Catalytic Mechanism of Nitrile Hydratase Subsequent to Cyclic Intermediate Formation: A QM/MM Study

The catalytic mechanism of an Fe-containing nitrile hydratase (NHase) subsequent to the formation of a cyclic intermediate was investigated using a hybrid quantum mechanics/molecular mechanics (QM/MM) method. We identified the following mechanism: (i) proton transfer from beta Tyr72 to the substrate via alpha Ser113, and cleavage of the S-O bond of alpha Cys114-SO- and formation of a disulfide bond between alpha Cys109 and alpha Cys114; (ii) direct attack of a water molecule on the sulfur atom of alpha Cys114, which resulted in the generation of both an imidic acid and a renewed sulfenic cysteine; and (iii) isomerization of the imidic acid to the amide.
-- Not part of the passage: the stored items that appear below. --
(** As long as the user never types a negative number into the
    "Quantity" field, no stock count of the page's inventory is ever
    negative, whatever is typed into the other fields. *)
Theorem session_stock_never_negative (es : list Demo.event)
    (name : string) :
  forallb Demo.quantity_nonneg es = true ->
  exists app',
    session es Demo.loaded = Some app' /\
    0 <= (getStockCount name (Demo.inventory_of app'.1)).1.
Proof.
  intros Hes.
  destruct (session_invariant
              (fun a => nonneg_items (Demo.inventory_of a.1) /\
                        0 <= Demo.quantity a.2)
              es Demo.loaded) as (app' & Hs & _ & Hnn & _).
  - intros a a' e He Hlive [Hnn Hq] Hd _.
    destruct (dispatch_effect a e Hlive) as (a1 & Hd1 & _ & Hinv & _ & Hq1).
    rewrite Hd in Hd1. injection Hd1 as <-. rewrite Hinv, Hq1.
    assert (He' : Demo.quantity_nonneg e = true).
    { rewrite forallb_forall in Hes. apply Hes. by apply list_elem_of_In. }
    split.
    + apply nonneg_items_run; [|done].
      destruct e; simpl; try done.
      * case_decide; [done|]. simpl. rewrite andb_true_r. by apply Z.leb_le.
      * by case_decide.
    + destruct e; simpl in *; try done.
      * by apply Z.leb_le.
      * case_decide; [done|lia].
  - done.
  - split; [apply nonneg_items_new|]. simpl. lia.
  - exists app'. split; [done|]. by apply (nonneg_items_get _ name).
Qed.
End DemoFacts.

Lemma session_stock_never_negative_witness :
  exists app',
    Demo.session pretty (fun p : Qc => pretty (Qnum p))
      [Demo.TypeItemName "Apple"; Demo.TypeQuantity 50; Demo.ClickAdd;
       Demo.TypeItemName "Apple"; Demo.TypeSellQuantity (-3);
       Demo.ClickSell; Demo.ClickShowAll] Demo.loaded
    = Some app' /\
    0 <= (getStockCount "Apple" (Demo.inventory_of app'.1)).1.
Proof.
  apply (session_stock_never_negative pretty (fun p : Qc => pretty (Qnum p))
           [Demo.TypeItemName "Apple"; Demo.TypeQuantity 50; Demo.ClickAdd;
            Demo.TypeItemName "Apple"; Demo.TypeSellQuantity (-3);
            Demo.ClickSell; Demo.ClickShowAll] "Apple").
  reflexivity.
Defined.

Lemma handleAddItem_effect_witness :
  exists w',
    Demo.handleAddItem pretty (fun p : Qc => pretty (Qnum p))
      (boot, {| Demo.logs := []; Demo.itemName := "Apple";
                Demo.quantity := 50; Demo.price := Q2Qc 2;
                Demo.sellQuantity := 1 |})
    = Some (w',
            {| Demo.logs := ["Added 50 Apple(s) at $2 each to inventory"];
               Demo.itemName := "";
               Demo.quantity := 1;
               Demo.price := Q2Qc 0.99;
               Demo.sellQuantity := 1 |}) /\
    Demo.live w' /\
    Demo.inventory_of w' = (addItem "Apple" 50 (Q2Qc 2) new_Inventory).2.
Proof.
  refine (handleAddItem_effect pretty (fun p : Qc => pretty (Qnum p)) boot
            {| Demo.logs := []; Demo.itemName := "Apple";
               Demo.quantity := 50; Demo.price := Q2Qc 2;
               Demo.sellQuantity := 1 |} I _).
  simpl. discriminate.
Defined.

Lemma handleSellItem_effect_witness :
  exists w',
    Demo.handleSellItem pretty
      ({| heap := [ {| items := [("Apple", 50)];
                       prices := [("Apple", Q2Qc 2)] |} ];
          instance := Some 0%nat |},
       {| Demo.logs := []; Demo.itemName := "Apple"; Demo.quantity := 1;
          Demo.price := Q2Qc 0.99; Demo.sellQuantity := 100 |})
    = Some (w',
            {| Demo.logs :=
                 ["Failed to sell 100 Apple(s) - insufficient stock"];
               Demo.itemName := "Apple";
               Demo.quantity := 1;
               Demo.price := Q2Qc 0.99;
               Demo.sellQuantity := 1 |}) /\
    Demo.live w' /\
    Demo.inventory_of w'
    = {| items := [("Apple", 50)]; prices := [("Apple", Q2Qc 2)] |}.
Proof.
  refine (handleSellItem_effect pretty
            {| heap := [ {| items := [("Apple", 50)];
                            prices := [("Apple", Q2Qc 2)] |} ];
               instance := Some 0%nat |}
            {| Demo.logs := []; Demo.itemName := "Apple";
               Demo.quantity := 1; Demo.price := Q2Qc 0.99;
               Demo.sellQuantity := 100 |} _ _).
  - unfold Demo.live. simpl. lia.
  - simpl. discriminate.
Defined.

Lemma handleCheckStock_effect_witness :
  exists w',
    Demo.handleCheckStock pretty (fun p : Qc => pretty (Qnum p))
      ({| heap := [ {| items := [("Apple", 50)];
                       prices := [("Apple", Q2Qc 2)] |} ];
          instance := Some 0%nat |},
       {| Demo.logs := []; Demo.itemName := "Apple"; Demo.quantity := 1;
          Demo.price := Q2Qc 0.99; Demo.sellQuantity := 1 |})
    = Some (w',
            {| Demo.logs :=
                 ["Stock check: 50 Apple(s) available at $2 each"];
               Demo.itemName := "Apple";
               Demo.quantity := 1;
               Demo.price := Q2Qc 0.99;
               Demo.sellQuantity := 1 |}) /\
    Demo.live w' /\
    Demo.inventory_of w'
    = {| items := [("Apple", 50)]; prices := [("Apple", Q2Qc 2)] |}.
Proof.
  refine (handleCheckStock_effect pretty (fun p : Qc => pretty (Qnum p))
            {| heap := [ {| items := [("Apple", 50)];
                            prices := [("Apple", Q2Qc 2)] |} ];
               instance := Some 0%nat |}
            {| Demo.logs := []; Demo.itemName := "Apple";
               Demo.quantity := 1; Demo.price := Q2Qc 0.99;
               Demo.sellQuantity := 1 |} _ _).
  - unfold Demo.live. simpl. lia.
  - simpl. discriminate.
Defined.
In addition, to clarify the role of beta Arg56K, which is one of the essential amino residues in the enzyme, we analyzed a beta R56K mutant in which beta Arg56 was replaced by Lys. The results suggest that beta Arg56 is necessary for the formation of disulfide intermediate by stabilizing the cleavage of the S-O bond via a hydrogen bond with the oxygen atom of alpha Cys114-SO-.